[Work item] What you return must be exactly the lines from the one containing "Definition cost_usd (pct" through the close of the listing, both included.

[Data to process]
(* ===== verification/OpportunityKernel.v ===== *)
(** * Opportunity kernel

    Model of [src/bongus/strategies/opportunity_kernel.py]: the economics of one entry
    from the settlements it will meet, with every reason why its inputs cannot be used.
    An instant is [Some] of its UTC microseconds, or [None] when the [datetime] carries
    no offset and [_utc] raises. *)
From Stdlib Require Import ZArith Lia Ascii SpecFloat.
From stdpp Require Import base list strings.
From S2P Require Import Prelude PyDecimal PyFloat PyTime.
Open Scope Z_scope.

Definition OPPORTUNITY_KERNEL_VERSION : string := "opportunity-economics-v1".

(** A [datetime] argument; [None] stands for one without an offset. *)
Notation datetime := (option Z).

Definition _utc (value : datetime) : result Z :=
  match value with
  | Some t => Ok t
  | None => raise ValueError "kernel timestamps must be timezone-aware"
  end.

(** [datetime.min] *)
Definition datetime_min : Z := -62135596800000000.

Record SettlementExpectation := Settlement {
  settlement_time : datetime;
  expected_rate : float;
  eligibility_probability : float;
  source_event_id : string
}.

Record OpportunityEvaluationInput := Input {
  symbol : string;
  direction : string;
  decision_time : datetime;
  horizon_end : datetime;
  pair_gross_notional_usd : float;
  funding_liable_notional_usd : float;
  settlement_interval_hours : float;
  settlements : list SettlementExpectation;
  entry_execution_cost_pct : float;
  exit_execution_cost_pct : float;
  minimum_net_edge_bps : float;
  basis_expected_pnl_usd : float;
  borrow_and_financing_usd : float;
  capital_cost_usd : float;
  repair_and_failure_allowance_usd : float;
  calendar_authoritative : bool;
  calendar_observed_at : option datetime;
  funding_rate_observed_at : option datetime;
  max_calendar_age_seconds : float;
  max_funding_rate_age_seconds : float
}.

Record OpportunityEvaluation := Evaluation {
  kernel_version : string;
  o_symbol : string;
  o_direction : string;
  valid : bool;
  eligible : bool;
  reason_codes : list string;
  settlement_count : Z;
  first_settlement_time : option Z;
  last_settlement_time : option Z;
  gross_funding_usd : float;
  gross_funding_edge_bps : float;
  entry_execution_cost_usd : float;
  exit_execution_cost_usd : float;
  total_cost_usd : float;
  net_ev_usd : float;
  net_edge_bps : float;
  net_edge_pair_gross_bps : float;
  o_pair_gross_notional_usd : float;
  o_funding_liable_notional_usd : float;
  evaluation_horizon_hours : float
}.

Definition _finite (value : float) : bool := isfinite value.

Definition directions : list string := ["long_spot_short_perp"; "short_spot_long_perp"].

(** [max(0.0, value) if _finite(value) else 0.0] *)
Definition charge (value : float) : float := if _finite value then fmax fzero value else fzero.

(** The [ValueError] of either instant replaces both. *)
Definition instants (inputs : OpportunityEvaluationInput) : option (Z * Z) :=
  match _utc (decision_time inputs), _utc (horizon_end inputs) with
  | Ok d, Ok h => Some (d, h)
  | _, _ => None
  end.

(** What the settlement loop carries: the sum, the last time seen, the times and the
    reasons. *)
Record scan := Scan {
  s_gross : float;
  s_previous : option Z;
  s_times : list Z;
  s_reasons : list string
}.

Section evaluate.
Context (inputs : OpportunityEvaluationInput).

Definition symbol_of : string := upper (strip (symbol inputs)).

Definition decision_at : Z := match instants inputs with Some (d, _) => d | None => datetime_min end.
Definition horizon_at : Z := match instants inputs with Some (_, h) => h | None => datetime_min end.

Definition header_reasons : list string :=
  reason_if (negb (nonempty symbol_of)) "missing_symbol"
  ++ reason_if (negb (str_in (direction inputs) directions)) "unknown_direction"
  ++ reason_if (bool_decide (instants inputs = None)) "invalid_decision_timestamps"
  ++ reason_if (horizon_at <=? decision_at) "invalid_horizon".

Definition scalar_values : list (string * float) :=
  [("pair_gross_notional", pair_gross_notional_usd inputs);
   ("funding_liable_notional", funding_liable_notional_usd inputs);
   ("settlement_interval_hours", settlement_interval_hours inputs);
   ("entry_execution_cost", entry_execution_cost_pct inputs);
   ("exit_execution_cost", exit_execution_cost_pct inputs);
   ("minimum_net_edge", minimum_net_edge_bps inputs);
   ("basis_expected_pnl", basis_expected_pnl_usd inputs);
   ("borrow_and_financing", borrow_and_financing_usd inputs);
   ("capital_cost", capital_cost_usd inputs);
   ("repair_and_failure_allowance", repair_and_failure_allowance_usd inputs);
   ("max_calendar_age", max_calendar_age_seconds inputs);
   ("max_funding_rate_age", max_funding_rate_age_seconds inputs)].

Definition costs : list (string * float) :=
  [("entry_execution_cost", entry_execution_cost_pct inputs);
   ("exit_execution_cost", exit_execution_cost_pct inputs);
   ("borrow_and_financing", borrow_and_financing_usd inputs);
   ("capital_cost", capital_cost_usd inputs);
   ("repair_and_failure_allowance", repair_and_failure_allowance_usd inputs)].

Definition pair_gross : float := charge (pair_gross_notional_usd inputs).
Definition liable_notional : float := charge (funding_liable_notional_usd inputs).

Definition scalar_reasons : list string :=
  flat_map (fun nv => reason_if (negb (_finite (snd nv))) ("invalid_" +:+ fst nv)) scalar_values
  ++ reason_if (fle pair_gross fzero) "non_positive_pair_gross_notional"
  ++ reason_if (fle liable_notional fzero) "non_positive_funding_liable_notional"
  ++ reason_if (flt pair_gross liable_notional) "funding_notional_exceeds_pair_gross"
  ++ reason_if (negb (_finite (settlement_interval_hours inputs))
                || negb (flt fzero (settlement_interval_hours inputs)
                         && fle (settlement_interval_hours inputs) (flit "24.0")))
       "invalid_settlement_interval"
  ++ flat_map (fun nv => reason_if (_finite (snd nv) && flt (snd nv) fzero) ("negative_" +:+ fst nv)) costs
  ++ reason_if (negb (calendar_authoritative inputs)) "missing_authoritative_settlement_metadata".

Definition validate_observation (value : option datetime) (maximum_age_seconds : float)
    (missing_code stale_code future_code : string) : list string :=
  match value with
  | None => [missing_code]
  | Some t =>
      match _utc t with
      | Err _ => [missing_code]
      | Ok observed_at =>
          let age_seconds := total_seconds (decision_at - observed_at) in
          reason_if (flt age_seconds (flit "-1e-6")) future_code
          ++ reason_if (negb (_finite maximum_age_seconds) || fle maximum_age_seconds fzero
                        || flt maximum_age_seconds age_seconds) stale_code
      end
  end.

Definition observation_reasons : list string :=
  validate_observation (calendar_observed_at inputs) (max_calendar_age_seconds inputs)
    "missing_settlement_metadata_timestamp" "stale_settlement_metadata" "future_settlement_metadata"
  ++ validate_observation (funding_rate_observed_at inputs) (max_funding_rate_age_seconds inputs)
       "missing_funding_rate_timestamp" "stale_funding_rate" "future_funding_rate".

Definition direction_sign : float :=
  if String.eqb (direction inputs) "long_spot_short_perp" then flit "1.0" else flit "-1.0".

(** One pass of the loop over the settlements. *)
Definition scan_settlement (acc : scan) (x : SettlementExpectation) : scan :=
  match _utc (settlement_time x) with
  | Err _ => Scan (s_gross acc) (s_previous acc) (s_times acc) (s_reasons acc ++ ["invalid_settlement_timestamp"])
  | Ok t =>
      let reasons :=
        s_reasons acc
        ++ reason_if ((t <=? decision_at) || (horizon_at <? t)) "settlement_outside_horizon"
        ++ reason_if (match s_previous acc with Some p => t <=? p | None => false end)
             "unordered_or_duplicate_settlement" in
      let times := s_times acc ++ [t] in
      let rate := expected_rate x in
      let probability := eligibility_probability x in
      if negb (_finite rate) then
        Scan (s_gross acc) (Some t) times (reasons ++ ["invalid_settlement_rate"])
      else if negb (_finite probability) || negb (fle fzero probability && fle probability (flit "1.0")) then
        Scan (s_gross acc) (Some t) times (reasons ++ ["invalid_settlement_eligibility"])
      else
        Scan (fadd (s_gross acc) (fmul (fmul (fmul direction_sign rate) probability) liable_notional))
          (Some t) times reasons
  end.

Definition scanned : scan := fold_left scan_settlement (settlements inputs) (Scan fzero None [] []).

(** Everything that makes the inputs unusable. *)
Definition invalid_reasons : list string :=
  header_reasons ++ scalar_reasons ++ observation_reasons ++ s_reasons scanned
  ++ reason_if (bool_decide (length (settlements inputs) = 0%nat)) "no_settlement_in_horizon".

Definition cost_usd (pct : float) : float :=
  if _finite pct then fmul liable_notional (fmax fzero pct) else fzero.

Definition entry_cost_usd : float := cost_usd (entry_execution_cost_pct inputs).
Definition exit_cost_usd : float := cost_usd (exit_execution_cost_pct inputs).

(** [sum] of floats, from the left. *)
Definition other_cost_usd : float :=
  fold_left (fun acc v => fadd acc (charge v))
    [borrow_and_financing_usd inputs; capital_cost_usd inputs; repair_and_failure_allowance_usd inputs] fzero.

Definition total_cost : float := fadd (fadd entry_cost_usd exit_cost_usd) other_cost_usd.

Definition basis_pnl : float :=
  if _finite (basis_expected_pnl_usd inputs) then basis_expected_pnl_usd inputs else fzero.

Definition gross_funding : float := s_gross scanned.
Definition net_ev : float := fsub (fadd gross_funding basis_pnl) total_cost.

(** [value / notional * 10_000.0 if notional > 0.0 else -math.inf] *)
Definition edge_bps (value notional : float) : float :=
  if flt fzero notional then fmul (fdiv_ieee value notional) (flit "10000.0") else S754_infinity true.

Definition net_edge : float := edge_bps net_ev liable_notional.

Definition minimum_edge : float :=
  if _finite (minimum_net_edge_bps inputs) then minimum_net_edge_bps inputs else finf.

Definition is_valid : bool := bool_decide (dedupe invalid_reasons = []).

Definition all_reasons : list string :=
  invalid_reasons
  ++ reason_if (is_valid && flt net_edge minimum_edge) "net_edge_below_minimum"
  ++ reason_if (is_valid && fle gross_funding fzero) "non_positive_directional_funding".

Definition is_eligible : bool := is_valid && fle minimum_edge net_edge && flt fzero gross_funding.

Definition evaluate_opportunity : OpportunityEvaluation :=
  Evaluation OPPORTUNITY_KERNEL_VERSION symbol_of (direction inputs) is_valid is_eligible
    (dedupe all_reasons) (Z.of_nat (length (s_times scanned)))
    (head (s_times scanned)) (last (s_times scanned))
    gross_funding (edge_bps gross_funding liable_notional) entry_cost_usd exit_cost_usd total_cost
    net_ev net_edge (edge_bps net_ev pair_gross) pair_gross liable_notional
    (fmax fzero (fdiv_ieee (total_seconds (horizon_at - decision_at)) (flit "3600.0"))).
End evaluate.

[Response]
Definition cost_usd (pct : float) : float :=
  if _finite pct then fmul liable_notional (fmax fzero pct) else fzero.

Definition entry_cost_usd : float := cost_usd (entry_execution_cost_pct inputs).
Definition exit_cost_usd : float := cost_usd (exit_execution_cost_pct inputs).

(** [sum] of floats, from the left. *)
Definition other_cost_usd : float :=
  fold_left (fun acc v => fadd acc (charge v))
    [borrow_and_financing_usd inputs; capital_cost_usd inputs; repair_and_failure_allowance_usd inputs] fzero.

Definition total_cost : float := fadd (fadd entry_cost_usd exit_cost_usd) other_cost_usd.

Definition basis_pnl : float :=
  if _finite (basis_expected_pnl_usd inputs) then basis_expected_pnl_usd inputs else fzero.

Definition gross_funding : float := s_gross scanned.
Definition net_ev : float := fsub (fadd gross_funding basis_pnl) total_cost.

(** [value / notional * 10_000.0 if notional > 0.0 else -math.inf] *)
Definition edge_bps (value notional : float) : float :=
  if flt fzero notional then fmul (fdiv_ieee value notional) (flit "10000.0") else S754_infinity true.

Definition net_edge : float := edge_bps net_ev liable_notional.

Definition minimum_edge : float :=
  if _finite (minimum_net_edge_bps inputs) then minimum_net_edge_bps inputs else finf.

Definition is_valid : bool := bool_decide (dedupe invalid_reasons = []).

Definition all_reasons : list string :=
  invalid_reasons
  ++ reason_if (is_valid && flt net_edge minimum_edge) "net_edge_below_minimum"
  ++ reason_if (is_valid && fle gross_funding fzero) "non_positive_directional_funding".

Definition is_eligible : bool := is_valid && fle minimum_edge net_edge && flt fzero gross_funding.

Definition evaluate_opportunity : OpportunityEvaluation :=
  Evaluation OPPORTUNITY_KERNEL_VERSION symbol_of (direction inputs) is_valid is_eligible
    (dedupe all_reasons) (Z.of_nat (length (s_times scanned)))
    (head (s_times scanned)) (last (s_times scanned))
    gross_funding (edge_bps gross_funding liable_notional) entry_cost_usd exit_cost_usd total_cost
    net_ev net_edge (edge_bps net_ev pair_gross) pair_gross liable_notional
    (fmax fzero (fdiv_ieee (total_seconds (horizon_at - decision_at)) (flit "3600.0"))).
End evaluate.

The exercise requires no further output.